→ Task brief
Copy out the lines of the records below, and only those lines, from the one with "assert (deref s1" through the one with "unfold set_on, BodySetKey.", exactly as they appear.

Collected data entries:
Content starts

Lemma CreateTreasure_durable s index k :
  durable None s index ->
  exists s1 x, CreateTreasure k s = Next (s1, x) /\ durable None s1 index /\ created k x s s1.
Proof.
  intros Hdu. unfold CreateTreasure. destruct (key_Get_spec k s) as (s0 & -> & Hc0).
  pose proof (core_deref _ _ Hc0) as Hd0. pose proof (durable_core _ _ _ _ Hc0 Hdu) as Hdu0.
  pose proof Hc0 as Hc0'. injection Hc0' as Hh Hl Hw Hcr Hb Hch Hcf Hcl.
  destruct (live s !! k) as [x|] eqn:Hx.
  { destruct (du_live _ _ _ Hdu _ _ Hx) as (? & ? & ? & ?). exists s0, x. split_and!; try done.
    split; unfold key_at; rewrite ?Hd0, ?Hh; unfold current; rewrite ?Hx; try done; congruence. }
  rewrite Hcr. destruct (creatingTreasures (data s) !! k) as [x|] eqn:Hx'.
  { destruct (du_creating _ _ _ Hdu _ _ Hx') as (? & ? & ?). exists s0, x. split_and!; try done.
    split; unfold key_at; rewrite ?Hd0, ?Hh; unfold current; rewrite ?Hx, ?Hx'; try done; try congruence.
    intros _. rewrite Hcr. symmetry. by apply insert_id. }
  set (n := length (heap (data s0))). set (s1 := on_heap _ s0).
  assert (deref s1 n = Treasure.New) as Hn by (unfold deref, s1, n; cbn; by rewrite list_lookup_middle).
  assert (n < length (heap (data s1)))%nat as Hlt by (unfold s1, n; cbn; rewrite length_app; cbn; lia).
  destruct (start_guard_free n (Some BodyAuthID) s1) as (g & -> & Hg); [by rewrite Hn|]. rewrite Hn. cbn [obind].
  set (t1 := put_guard g Treasure.New). set (s2 := update n t1 s1).
  assert (deref s2 n = t1) as Hn2 by (unfold s2; by rewrite deref_update, decide_True).
  unfold set_on, BodySetKey. rewrite Hn2, (with_guard_err_runs _ _ _ []) by done. cbn [of_panic obind].
  set (t2 := put_Key k (put_Deleted 0 [] t1)). set (s3 := update n t2 s2).
  assert (n < length (heap (data s2)))%nat as Hlt2 by (unfold s2; cbn; by rewrite length_insert).
  assert (deref s3 n = t2) as Hn3 by (unfold s3; by rewrite deref_update, decide_True).
  destruct (release_held n s3) as (g' & -> & Hg1 & Hg2); [by rewrite Hn3|]. rewrite Hn3.
  set (t3 := put_guard g' t2). set (s4 := on_creating _ _).
  assert (heap (data s4) = heap (data s) ++ [t3]) as Hheap.
  { unfold s4, s3, s2, s1. cbn. unfold n. rewrite !list_insert_insert_eq, Hh.
    by rewrite insert_app_r_alt, Nat.sub_diag by lia. }
  assert (deref s4 n = t3) as Hn4.
  { unfold deref. rewrite Hheap. unfold n. rewrite Hh. by rewrite list_lookup_middle. }
  exists s4, n. split; [done|]. split; [|split; unfold key_at, current; rewrite ?Hn4, ?Hx, ?Hx'; try done].
  - apply (durable_new s s4 index t3 k Hdu Hheap); try done.
    unfold s4. cbn. rewrite Hcr. unfold n. by rewrite Hh.
  - rewrite Hheap, length_app. unfold n. rewrite Hh. cbn. lia.
  - change ((live s0, waiting s0, closing (ctl s0), conf s0, chron s0) =
      (live s, waiting s, closing (ctl s), conf s, chron s)). congruence.
  - intros _. unfold s4. cbn. by rewrite Hcr.
  - intros y Hy. unfold deref. by rewrite Hheap, lookup_app_l.
Qed.
(** ** Flushing *)

Definition all_free (s : swamp) : Prop := forall x t, heap (data s) !! (x : nat) = Some t -> free t.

Content ends

→ Result of this exercise
  assert (deref s1 n = Treasure.New) as Hn by (unfold deref, s1, n; cbn; by rewrite list_lookup_middle).
  assert (n < length (heap (data s1)))%nat as Hlt by (unfold s1, n; cbn; rewrite length_app; cbn; lia).
  destruct (start_guard_free n (Some BodyAuthID) s1) as (g & -> & Hg); [by rewrite Hn|]. rewrite Hn. cbn [obind].
  set (t1 := put_guard g Treasure.New). set (s2 := update n t1 s1).
  assert (deref s2 n = t1) as Hn2 by (unfold s2; by rewrite deref_update, decide_True).
  unfold set_on, BodySetKey. rewrite Hn2, (with_guard_err_runs _ _ _ []) by done. cbn [of_panic obind].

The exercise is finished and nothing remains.